Serverless apps are great for:
- writing microservices and web application backends. Frequently, these run for only milliseconds or seconds per request and already store state in a database.
- running REST APIs. Speed is of the essence with REST APIs, making nearly instant startup times like Spin’s really shine.
- AI inferencing (e.g. as with LLMs). Inferences are often done infrequently, and the state persists only for short sessions. The combination of a serverless architecture, state storage like key/value storage and burstable access to GPUs can make an otherwise very expensive application far cheaper to operate.
handling webhooks. Webhooks are run only intermittently, often as rarely as a few times a day or week. This makes them a perfect fit for serverless applications, which are cheaper to operate for intermittent workloads.
- acting as chatbots. Like webhooks, most of a chatbot’s lifetime is idle. Only when the bot receives a request does it do anything. Again, this is an excellent application of serverless functions.
- serving static sites. This is straightforward enough that it can be done out of the box with Fermyon Cloud.
- reading and writing data to a publish/subscribe (pubsub) message queue. We built a game called Finicky Whiskers to showcase this. We also wrote a detailed blog series about how it works.
- responding to cloud events.

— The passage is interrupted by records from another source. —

(* ===== verification/Segment.v ===== *)
(** * Segments, gates and the protection of the kernel (mmu.h; vm.c: seginit, kvmalloc, switchkvm, switchuvm; trap.c: tvinit, idtinit)

    Descriptors are the structures of mmu.h; [pack] lays their bit fields out as the compiler does.  The processor reads the
    packed descriptors ([deliver], [io_reachable]): this half is the architecture, not the program.  Each processor has its
    table and task state in its entry of [cpus], and its registers. *)

From S2P Require Import Prelude Spinlock CStr Proc Trap Mem Kalloc Vm.

Definition SEG_KCODE : Z := 1.
Definition SEG_KDATA : Z := 2.
Definition SEG_TSS : Z := 5.
Definition NSEGS : Z := 6.
Definition STA_X : Z := 0x8.
Definition STA_W : Z := 0x2.
Definition STA_R : Z := 0x2.
Definition STS_T32A : Z := 0x9.
Definition STS_IG32 : Z := 0xE.
Definition STS_TG32 : Z := 0xF.
Definition sizeof_ts : Z := 104.

Record segdesc := mkSegDesc {
  lim_15_0 : Z; base_15_0 : Z; base_23_16 : Z; sd_type : Z; sd_s : Z; sd_dpl : Z; sd_p : Z; lim_19_16 : Z;
  sd_avl : Z; sd_rsv1 : Z; sd_db : Z; sd_g : Z; base_31_24 : Z }.
Definition SEG (type base lim dpl : Z) : segdesc :=
  mkSegDesc (Z.land (Z.shiftr lim 12) 0xffff) (Z.land (u32 base) 0xffff) (Z.land (Z.shiftr (u32 base) 16) 0xff) type 1 dpl 1
    (Z.shiftr (u32 lim) 28) 0 0 1 1 (Z.shiftr (u32 base) 24).
Definition SEG16 (type base lim dpl : Z) : segdesc :=
  mkSegDesc (Z.land lim 0xffff) (Z.land (u32 base) 0xffff) (Z.land (Z.shiftr (u32 base) 16) 0xff) type 1 dpl 1
    (Z.shiftr (u32 lim) 16) 0 0 1 0 (Z.shiftr (u32 base) 24).
Definition set_s (v : Z) (d : segdesc) : segdesc :=
  mkSegDesc (lim_15_0 d) (base_15_0 d) (base_23_16 d) (sd_type d) v (sd_dpl d) (sd_p d) (lim_19_16 d) (sd_avl d) (sd_rsv1 d) (sd_db d) (sd_g d) (base_31_24 d).
Record gatedesc := mkGate {
  off_15_0 : Z; gd_cs : Z; gd_args : Z; gd_rsv1 : Z; gd_type : Z; gd_s : Z; gd_dpl : Z; gd_p : Z; off_31_16 : Z }.
Definition SETGATE (istrap : bool) (sel off d : Z) : gatedesc :=
  mkGate (Z.land (u32 off) 0xffff) sel 0 0 (if istrap then STS_TG32 else STS_IG32) 0 d 1 (Z.shiftr (u32 off) 16).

Each cloud provider has its implementation, and many of these are done over HTTP. That means that many different serverless app platforms can work with cloud-specific events.
- periodically running to do discrete (and short) chunks of work, much like Cron in UNIX systems.
So, what are use cases that should be avoided?
- Apps that require in-memory state. Many existing enterprise applications rely on an in-memory state for things like atomic counters or caches. (Though many of these can be rewritten to use external state storage.)
- Apps that require frequent low-level disk I/O. Serverless apps tend to mount slow network volumes for frequent disk I/O. Likewise, technologies like WebAssembly insert security layers between an app and storage. For normal file access, the time added for security checks is not noticeable. But thousands of disk I/O operations per request will begin to introduce latency.
- Applications that must start server sockets. Server sockets are long-running and tend to work against the design paradigm of serverless applications. Most serverless application platforms will terminate an app that runs too long, making running a socket server untenable.